Having found the line that contains "unfold pick. rewrite", please retype only it and every line after it up to the end of the entries, exactly as written.
(Materials provided)
(** X3: two genes of an individual that share a teacher (or a room) on
    the same day with overlapping times are recorded as a conflict and cap
    the fitness at 0.7 (at 0.6); a pair that shares both caps it at 0.3. *)
Theorem X3_clash_lowers_fitness :
  forall (individual : Individual) (env : Env) (i j : nat) (s1 s2 : Slot),
    (i < j)%nat ->
    nth_error (slots individual) i = Some s1 ->
    nth_error (slots individual) j = Some s2 ->
    (teacher_clash s1 s2 = true ->
     In (TEACHER_CONFLICT s1 s2) (snd (calculateFitness individual env))
     /\ fst (calculateFitness individual env) <= 7 # 10)
    /\ (room_clash s1 s2 = true ->
        In (ROOM_CONFLICT s1 s2) (snd (calculateFitness individual env))
        /\ fst (calculateFitness individual env) <= 6 # 10)
    /\ (teacher_clash s1 s2 = true -> room_clash s1 s2 = true ->
        fst (calculateFitness individual env) <= 3 # 10).
Proof.
  intros individual env i j s1 s2 Hij Hi Hj.
  pose proof (unordered_pairs_nth _ _ _ _ _ Hij Hi Hj) as Hpair.
  change (snd (calculateFitness individual env))
    with (snd (fitness_scan (slots individual) env)).
  change (fst (calculateFitness individual env))
    with (Qmax 0 (fst (fitness_scan (slots individual) env))).
  pose proof (fitness_scan_total (slots individual) env) as Htot.
  pose proof (recorded_penalty_pos (slots individual) env) as Hpos.
  assert (HT : teacher_clash s1 s2 = true ->
               In (TEACHER_CONFLICT s1 s2) (snd (fitness_scan (slots individual) env))).
  { intros Hc.
    assert (H : In (TEACHER_CONFLICT s1 s2)
                   (filter is_teacher_conflict
                           (snd (fitness_scan (slots individual) env)))).
    { rewrite fitness_scan_events, !filter_app, filter_teacher_scan.
      apply in_or_app. left.
      apply (in_map (fun p => TEACHER_CONFLICT (fst p) (snd p)) _ (s1, s2)).
      apply filter_In. split; [exact Hpair | exact Hc]. }
    apply filter_In in H. apply H. }
  assert (HR : room_clash s1 s2 = true ->
               In (ROOM_CONFLICT s1 s2) (snd (fitness_scan (slots individual) env))).
  { intros Hc.
    assert (H : In (ROOM_CONFLICT s1 s2)
                   (filter is_room_conflict
                           (snd (fitness_scan (slots individual) env)))).
    { rewrite fitness_scan_events, !filter_app, filter_room_scan.
      apply in_or_app. left.
      apply (in_map (fun p => ROOM_CONFLICT (fst p) (snd p)) _ (s1, s2)).
      apply filter_In. split; [exact Hpair | exact Hc]. }
    apply filter_In in H. apply H. }
  split; [|split].
  - intros Hc. split; [exact (HT Hc)|].
    pose proof (member_penalty_le _ _ Hpos (HT Hc)) as Hle. cbn [penalty] in Hle.
    apply Q.max_lub; [discriminate | lra].
  - intros Hc. split; [exact (HR Hc)|].
    pose proof (member_penalty_le _ _ Hpos (HR Hc)) as Hle. cbn [penalty] in Hle.
    apply Q.max_lub; [discriminate | lra].
  - intros Hc1 Hc2.
    pose proof (two_members_penalty_le _ _ _ Hpos (HT Hc1) (HR Hc2) ltac:(discriminate))
      as Hle.
    cbn [penalty] in Hle. apply Q.max_lub; [discriminate | lra].
Qed.

(** ** Tournament selection *)

Lemma Qgtb_false (a b : Q) : Qgtb a b = false <-> a <= b.
Proof.
  unfold Qgtb. rewrite negb_false_iff. apply Qle_bool_iff.
Qed.

Lemma random_index_drawn (n : nat) (g : Oracle) (k : nat) :
  random_index n g k = Ok (drawn_index g k n, S k).
Proof. reflexivity. Qed.

Lemma drawn_index_lt (g : Oracle) (k n : nat) : (0 < n)%nat -> (drawn_index g k n < n)%nat.
Proof.
  intros Hn. destruct (random_index_lt n g k Hn) as [i [Hi Li]].
  rewrite random_index_drawn in Hi. inversion Hi. lia.
Qed.

Lemma pick_drawn (population : Population) (g : Oracle) (k : nat) :
  pick population g k
  = match nth_error population (drawn_index g k (List.length population)) with
    | Some individual => Ok (individual, S k)
    | None => Throw (TypeError "Cannot read properties of undefined")
    end.
Proof.
  unfold pick. rewrite (bind_ok _ _ _ _ _ _ (random_index_drawn _ g k)).
  destruct (nth_error population (drawn_index g k (List.length population))); reflexivity.
Qed.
(End Materials provided)
» Result below:
  unfold pick. rewrite (bind_ok _ _ _ _ _ _ (random_index_drawn _ g k)).
  destruct (nth_error population (drawn_index g k (List.length population))); reflexivity.
Qed.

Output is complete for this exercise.